Lost in translation

This morning I watched a clip of a surprisingly progressive anime.

Murenase: Seton Gakuen is an anime about a world where humanoid animals outnumber humans and two humans at a school of animals decide to form a cooking club because they cook for themselves rather than eat the school’s animal-centric cooking.

One of the supporting characters is Iena (Yena) who is a hyena-girl. As a female hyena, she has a pseudo-penis and pseudo-scrotum where you might expect a clitoris and labia (every day is a learning day and I’ve been researching hyenas this morning). Due to this, she’s a bit confused about her gender and decided she was a boy which she has been ridiculed for.

Cute hyena-girl from an anime
Iena’s reaction to being told she’s female.

After meeting the main characters, particularly Hitori (the female human), she decides to be a girl and dresses in the female uniform and tries to be girly. (There is also a scene where all the girls start talking about how she’s a girl with a dick and all decide they need to see but it’s curiosity and not ridicule even if it is played for laughs.) When lions start “beating up” one of her new friends (a honey badger with impervious skin), she yells out “I am a male!” and beats then up in turn. After this, she is seen wearing male clothing again and is happy to be referred to as either -chan (usually feminine or younger) or -kun (typically male). You also get to see the reaction of her father and brother which was to secretly buy her feminine clothes and toys to try and be supportive and make her happy after she declared herself female to them. After she tells them she’s a boy again, they decide to keep them in case she changes her mind again but are still supportive of who she wants to be.

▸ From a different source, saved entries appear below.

(** C3: every entry of the response that the new-schema handler builds
    ([valueOnly = false]) belongs to a flag of the store that the handler
    evaluated; the object emitted for it has [value], [version], [trackEvents]
    equal to (the flag's trackEvents or the evaluation is an experiment) and
    [trackReason] equal to (the evaluation is an experiment); it has
    [variation] exactly when the variation index is not negative, [reason]
    exactly when reasons were asked for or the evaluation is an experiment,
    and [debugEventsUntilDate] exactly when the flag's is not zero. *)
Theorem evalx_entry (lib : Lib.t) (store : DataStore.t) (user : User.t)
    (withReasons : bool) (kind : sdkKind) (items : list KeyedItemDescriptor.t)
    (s : HState) (response : gmap string EvalEntry) (k : string) (e : EvalEntry) :
  fst (evaluateItems (R := unit) lib store user false withReasons kind items ∅ s)
  = Next response ->
  response !! k = Some e ->
  exists (item : KeyedItemDescriptor.t) (flag : FeatureFlag.t) (r : evalXResult.t),
    In item items
    /\ ItemDescriptor.Item (KeyedItemDescriptor.Item item) = Some (ItemFlag flag)
    /\ FeatureFlag.Key flag = k
    /\ (kind = jsClientSdk -> FeatureFlag.ClientSide flag = true)
    /\ e = EvalX r
    /\ let detail := Lib.Evaluate lib store flag user in
       let isExperiment :=
         Lib.IsExperimentationEnabled lib flag (EvaluationDetail.Reason detail) in
       let index := EvaluationDetail.VariationIndex detail in
       let debugUntil := FeatureFlag.DebugEventsUntilDate flag in
       evalXResult.member "value" r = Some (evalXResult.FValue (EvaluationDetail.Value detail))
       /\ evalXResult.member "version" r = Some (evalXResult.FInt (FeatureFlag.Version flag))
       /\ evalXResult.member "trackEvents" r
          = Some (evalXResult.FBool (FeatureFlag.TrackEvents flag || isExperiment))
       /\ evalXResult.member "trackReason" r = Some (evalXResult.FBool isExperiment)
       /\ evalXResult.member "variation" r
          = (if 0 <=? index then Some (evalXResult.FInt index) else None)
       /\ evalXResult.member "reason" r
          = (if withReasons || isExperiment
             then Some (evalXResult.FReason (EvaluationDetail.Reason detail)) else None)
       /\ evalXResult.member "debugEventsUntilDate" r
          = (if debugUntil =? 0 then None else Some (evalXResult.FInt debugUntil)).
Proof.
  intros Hrun Hk. rewrite evaluateItems_run in Hrun. cbn [fst] in Hrun.
  assert (Hresponse :
            response
            = fold_left
                (fun m flag =>
                   <[FeatureFlag.Key flag :=
                       evalEntry lib store user false withReasons flag]> m)
                (includedFlags kind items) ∅).
  { injection Hrun as <-. reflexivity. }
  rewrite Hresponse in Hk. clear Hrun Hresponse.
  apply fold_insert_lookup in Hk. destruct Hk as [Hk | (flag & Hin & Hkey & He)].
  { rewrite lookup_empty in Hk. discriminate. }
  apply includedFlags_In in Hin. destruct Hin as ((item & Hitem & Hflag) & Hjs).
  subst e. unfold evalEntry, evalResult.
  eexists item, flag, _.
  split; [exact Hitem|]. split; [exact Hflag|]. split; [exact Hkey|].
  split; [exact Hjs|]. split; [reflexivity|]. cbn zeta.
  unfold evalXResult.member, evalXResult.members. cbn [evalXResult.Value
    evalXResult.Variation evalXResult.Version evalXResult.TrackEvents
    evalXResult.TrackReason evalXResult.DebugEventsUntilDate evalXResult.Reason].
  destruct (0 <=? EvaluationDetail.VariationIndex (Lib.Evaluate lib store flag user));
    destruct (withReasons
              || Lib.IsExperimentationEnabled lib flag
                   (EvaluationDetail.Reason (Lib.Evaluate lib store flag user)));
    destruct (FeatureFlag.DebugEventsUntilDate flag =? 0);
    cbn; repeat split; reflexivity.
Qed.
(** What the constructor builds.  Every object it returns is in training
    mode, has the sizes and dropout probabilities of its arguments,
    [v_dim = output_dim] and [size = n_keys ** 2]; its key tensor has
    shape (heads, 2, n_keys, k_dim // 2) and its value table shape
    (n_keys ** 2, output_dim), and both hold as many numbers as their
    shapes say. *)
Theorem constructor_builds_a_consistent_object
        (i_dim o_dim : nat) (params : AttrDict) (g g' : G) (m : HashingMemory T) :
  uniform_contract -> normal_contract ->
  __init__ i_dim o_dim params g = inr (m, g') ->
  module_wf m /\ wf (keys m) /\ wf (values m) /\ training m = true /\
  input_dim m = i_dim /\ output_dim m = o_dim /\
  k_dim m = p_k_dim params /\ heads m = p_heads params /\
  knn m = p_knn params /\ n_keys m = p_n_keys params /\
  input_dropout m = p_input_dropout params /\
  query_dropout m = p_query_dropout params /\
  value_dropout m = p_value_dropout params.
Proof.
  intros Hu Hn H.
  destruct (init_establishes_invariant _ _ _ _ _ _ H) as [Hwf Htr].
  destruct (init_fields _ _ _ _ _ _ H)
    as (Pi & Po & Pd & Ph & Pk & Pn & R1 & R2 & R3 & ks & w & g1 & Eks & Pks & Ho
        & Ew & Pv & Eqp).
  assert (Lw : length w = p_n_keys params ^ 2 * o_dim).
  { replace w with (fst (normal_ szero (key_bound o_dim)
                           (p_n_keys params ^ 2 * o_dim) g))
      by now rewrite Ew.
    apply Hn. }
  split; [exact Hwf |].
  split; [rewrite Pks; exact (initialize_keys_wf _ _ _ _ Hu Eks) |].
  split.
  { rewrite Pv. unfold wf. cbn [shape data numel fold_right]. rewrite Lw. lia. }
  repeat match goal with |- _ /\ _ => split end; auto.
Qed.

(** The keys do not depend on the layer or on the generator.  Two
    constructions that agree on [k_dim] and [n_keys], whatever their
    other arguments, their numbers of heads and the states of the
    ambient generator, give every head they both have the same two
    sub-key sets. *)
Theorem keys_are_shared_by_all_constructions
        (i1 o1 i2 o2 : nat) (p1 p2 : AttrDict) (g1 g2 g1' g2' : G)
        (m1 m2 : HashingMemory T) :
  uniform_contract ->
  __init__ i1 o1 p1 g1 = inr (m1, g1') ->
  __init__ i2 o2 p2 g2 = inr (m2, g2') ->
  p_k_dim p1 = p_k_dim p2 -> p_n_keys p1 = p_n_keys p2 ->
  forall h j, h < heads m1 -> h < heads m2 -> j < 2 ->
    exists kh1 kh2 k,
      select0 (keys m1) h = inr kh1 /\ select0 (keys m2) h = inr kh2 /\
      select0 kh1 j = inr k /\ select0 kh2 j = inr k.
Proof.
  intros Hu H1 H2 Ek En h j Hh1 Hh2 Hj.
  unfold __init__ in H1, H2.
  inv_lift H1 as u1 Ea1. inv_lift H1 as ks1 Eks1. inv_lift H1 as std1 Estd1.
  stepM H1 as w1 ga Ew1. stepM H1 as qp1 gb Eqp1.
  unfold retM, ok in H1. injection H1 as <- <-.
  inv_lift H2 as u2 Ea2. inv_lift H2 as ks2 Eks2. inv_lift H2 as std2 Estd2.
  stepM H2 as w2 gc Ew2. stepM H2 as qp2 gd Eqp2.
  unfold retM, ok in H2. injection H2 as <- <-.
  cbn [keys heads] in *.
  destruct (initialize_keys_inr _ _ _ _ Hu Eks1) as [_ B1].
  destruct (initialize_keys_inr _ _ _ _ Hu Eks2) as [_ B2].
  destruct (B1 h j Hh1 Hj) as (kh1 & k1 & E1 & F1 & U1 & _).
  destruct (B2 h j Hh2 Hj) as (kh2 & k2 & E2 & F2 & U2 & _).
  rewrite Ek, En, U2 in U1. injection U1 as ->.
  exists kh1, kh2, k1. auto.
Qed.

End ConstructorClaims.

(** ** From construction to a read *)

Section Composition.

Context {T G : Type} {S : Scalar T} {B : Backend T G}.

(** A read on a well-formed object with a usable configuration. *)
Lemma forward_ok (self : HashingMemory T) (input : tensor T) (g : G) (pre : list nat) :
  topk_contract -> module_wf self -> usable_config self ->
  query_proj_contract self (numel pre) ->
  shape input = pre ++ [input_dim self] -> pre <> [] -> 0 < numel pre ->
  exists out g',
    forward self input g = inr (out, g') /\ shape out = pre ++ [output_dim self].
Proof.
  intros Htopk Hwf Hcfg Hqp Hin Hne Hbs.
  destruct (forward_select_ok self input g pre Htopk Hwf Hcfg Hqp Hin Hne Hbs)
    as (idx & w & g1 & Esel).
  destruct (EmbeddingBag_after_select _ _ _ _ _ _ _ _ Htopk Hwf Esel) as (o & Eo & So).
  destruct Hwf as (_ & _ & Hv & _).
  destruct Hcfg as (_ & _ & _ & _ & _ & _ & Vv).
  destruct (F_dropout_ok o (value_dropout self) (training self) g1 Vv)
    as (o' & g2 & E2 & Hs2).
  unfold forward. rewrite (bindM_step _ _ _ _ _ Esel).
  rewrite (bindM_lift _ _ _ _ Eo). rewrite (bindM_step _ _ _ _ _ E2).
  rewrite So in Hs2.
  destruct (Nat.leb_spec 2 (length pre)) as [Hlen | Hlen].
  - rewrite view_known, Hs2, numel_app.
    replace (numel [numel pre; v_dim self] =? numel pre * numel [v_dim self]) with true
      by (symmetry; apply Nat.eqb_eq; simpl; lia).
    unfold lift, ok. do 2 eexists. split; [reflexivity |]. cbn [shape]. now rewrite Hv.
  - unfold retM, ok. do 2 eexists. split; [reflexivity |].
    rewrite Hs2, <- Hv.
    destruct pre as [| p0 [| p1 pre']]; [contradiction | | simpl in Hlen; lia].
    cbn [numel fold_right app]. now rewrite Nat.mul_1_r.
Qed.

(** Construct, then read.  An object built by the constructor from a
    configuration with at least one head, [1 <= knn <= n_keys], a
    positive [input_dim] and dropout probabilities in [0, 1] reads, in
    the training mode it is built in and from any state of the
    generator, every non-empty batch with at least one leading dimension
    and last size [input_dim] that its query network accepts, and returns
    a tensor with the leading sizes of the input followed by
    [output_dim]. *)
Theorem constructed_object_reads_batches
        (i_dim o_dim : nat) (params : AttrDict) (g g1 g2 : G) (m : HashingMemory T)
        (input : tensor T) (pre : list nat) :
  topk_contract ->
  __init__ i_dim o_dim params g = inr (m, g1) ->
  1 <= p_heads params -> 1 <= p_knn params -> p_knn params <= p_n_keys params ->
  1 <= i_dim ->
  valid_rate (p_input_dropout params) -> valid_rate (p_query_dropout params) ->
  valid_rate (p_value_dropout params) ->
  query_proj_contract m (numel pre) ->
  shape input = pre ++ [i_dim] -> pre <> [] -> 0 < numel pre ->
  exists out g3,
    forward m input g2 = inr (out, g3) /\ shape out = pre ++ [o_dim].
Proof.
  intros Htopk H Hh HK Hle Hi Vi Vq Vv Hqp Hin Hne Hbs.
  destruct (init_establishes_invariant _ _ _ _ _ _ H) as [Hwf _].
  unfold __init__ in H.
  inv_lift H as u Ea. inv_lift H as ks Eks. inv_lift H as std Estd.
  stepM H as w ga Ew. stepM H as qp gb Eqp.
  unfold retM, ok in H. injection H as <- <-.
  apply (forward_ok _ input g2 pre Htopk Hwf); auto.
  unfold usable_config. cbn. auto 10.
Qed.
(** * BookBase: file-based microservice protocol

    A shallow embedding of the three Python programs of the repository:
    the clients of [bookbase.py] ([call_rng_service], [call_text_formatter],
    [call_data_counter], [call_words_service]) and the two worker programs
    [data_counter.py] and [text_formatter.py].

    Python values are an inductive type, Python strings are lists of code
    points, the working directory is a finite map from file names to file
    contents, and the other processes that share the directory are a
    schedule of writes that takes its turn between the steps of the modelled
    process. *)

From Stdlib Require Import ZArith NArith QArith Lqa List String Ascii DecimalString Bool Lia.
From stdpp Require Import gmap strings list fin_maps.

You may have noticed I’ve consistently used “she” here. That is because the anime translation does. Without understanding Japanese, I can’t really comment on what either the manga or anime actually says, but I would not be surprised based on my knowledge of the language to find that they didn’t use gendered language at all here as there aren’t that many gendered pronouns for referring to other people. I suspect the use of “she” here is due to Western bias. When Iena speaks about herself, she uses “ore” which is generally a male pronoun but could also apply to tomboys.

The point of all this was that there is an anime with a character who is gender-confused and making decisions based on who they are and not who society tells them they are and has a supportive family who accepts her for who she is. There is a second point around how translation to Western standards loses a lot of nuance from the pronouns and suffixes used and how Western language is way too gendered and reinforces binary states…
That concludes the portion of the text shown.